Nature Communications
|September 26, 2023
Summary
GlowTrack generates extensive training data for animal behavior tracking models. This approach enhances model generalizability across diverse experimental contexts, improving movement analysis.
Area of Science:
- Ethology
- Biophysics
- Machine Learning
Background:
- Deep learning enables markerless animal behavior tracking, but models often lack generalizability.
- Manual data annotation is time-consuming, limits landmark labeling, and requires retraining for new environments.

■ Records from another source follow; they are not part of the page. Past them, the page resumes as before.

(* ===== verification/Wfgan.v ===== *)
(** * The WF-GAN defense: [transports/wfgan]

    The packet handler ([packet.go]) and the goroutines of [ReadFromClient] and
    [ReadFromServer] ([wfgan.go]).  A client that defends itself sends bursts
    whose sizes come from a queue that a gRPC service fills, each followed by a
    [Finish] packet with the size of the answer it wants; the server answers
    each with a burst.  The service, the samplers and the clock are the
    environment's choices, the queue is [Fifo]. *)
From S2P Require Import Prelude GoStd Rand GoFloat Drbg Framing ProbDist Packet DefConn Cells Fifo.

Module Wfgan.
Import GoFloat DefConn Cells.

Definition maxQueueSize : Z := 1000 * 3.
Definition canSend_cap : Z := 100.
Definition refill_cap : Z := 1000.

(** ** [packet.go] *)

(** [canSendChan] holds what the handler sent to the main loop. *)
Record app := mkApp { conn : DefConn.app; randomP : spec_float; canSendChan : list Z }.
Definition set_conn (c : DefConn.app) (a : app) : app := mkApp c (randomP a) (canSendChan a).

(** [ReceiveDecodedBuffer.Write (payload)], not counted. *)
Definition append (p : bytes) (a : DefConn.app) : DefConn.app :=
  DefConn.mkApp (IsServer a) (LenDist a) (ConnState a) (nRealSegRcv a) (ReceiveDecodedBuffer a ++ p).

Section packets.
Context `{SipHash} `{SecretBox} (fuel : nat).
(** [utils.Beta (float64 (conn.p))], as it is sampled next. *)
Context (beta : app -> spec_float).

(** The [switch] of [readPackets]. *)
Definition handle : Packet.handler app := fun pktType payload _ a =>
  if pktType =? PacketTypePayload then
    (Ok tt, if 0 <? zlen payload then
              set_conn (if IsServer (conn a) then append payload (conn a)
                        else receive payload (conn a)) a
            else a)
  else if pktType =? PacketTypePrngSeed then
    let '(r, c) := handle_seed fuel payload (conn a) in (r, set_conn c a)
  else if pktType =? PacketTypeSignalStart then
    if negb (IsServer (conn a)) then (Panic "Client receive SignalStart pkt from server?", a)
    else
      (Ok tt, if decide (curState (ConnState (conn a)) = StateStart) then a
              else mkApp (set_ConnState (SetState StateStart (ConnState (conn a))) (conn a))
                         (beta a) (canSendChan a))
  else if pktType =? PacketTypeSignalStop then
    if negb (IsServer (conn a)) then (Panic "Client receive SignalStop pkt from server?", a)
    else
      (Ok tt, if decide (curState (ConnState (conn a)) = StateStop) then a
              else set_conn (set_ConnState (SetState StateStop (ConnState (conn a))) (conn a)) a)
  else if pktType =? PacketTypeFinish then
    if negb (IsServer (conn a)) then (Panic "Client receive SignalFinish pkt from server?", a)
    else if zlen payload <? 4 then (Panic "index out of range", a)
    else (Ok tt, mkApp (conn a) (randomP a) (canSendChan a ++ [be_decode (ztake 4 payload)]))
  else (Ok tt, a).

Definition readPackets := Packet.readPackets handle.
End packets.

(** ** The size of a burst *)

Section sizes.
(** What Go leaves to the implementation. *)
Context (overflow : spec_float -> Z).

- Current methods lead to idiosyncratic kinematic data analysis and sparse landmark tracking.
Purpose of the Study:
- To develop a novel approach, GlowTrack, for generating large-scale training data to improve the generalizability of animal behavior tracking models.
- To enable dense tracking of numerous landmarks in parallel, overcoming limitations of sparse manual annotation.
- To establish a foundation for standardized behavioral analysis pipelines.
Main Methods:
- A high-throughput method for generating hidden labels using fluorescent markers.
- A multi-camera, multi-light system to simulate varied visual conditions and enhance model robustness.
- A parallel landmark labeling technique for dense tracking applications.
Main Results:
- GlowTrack enables orders of magnitude increase in training data generation.
- The approach facilitates the development of models that generalize across different experimental setups and visual environments.
- Dense tracking of multiple landmarks becomes feasible, providing more comprehensive movement data.
Conclusions:
- GlowTrack significantly advances markerless animal behavior tracking by addressing model generalizability and data annotation limitations.
- The developed methods support the creation of standardized behavioral analysis pipelines.
- This work facilitates more thorough scrutiny of animal movement through dense, generalized tracking.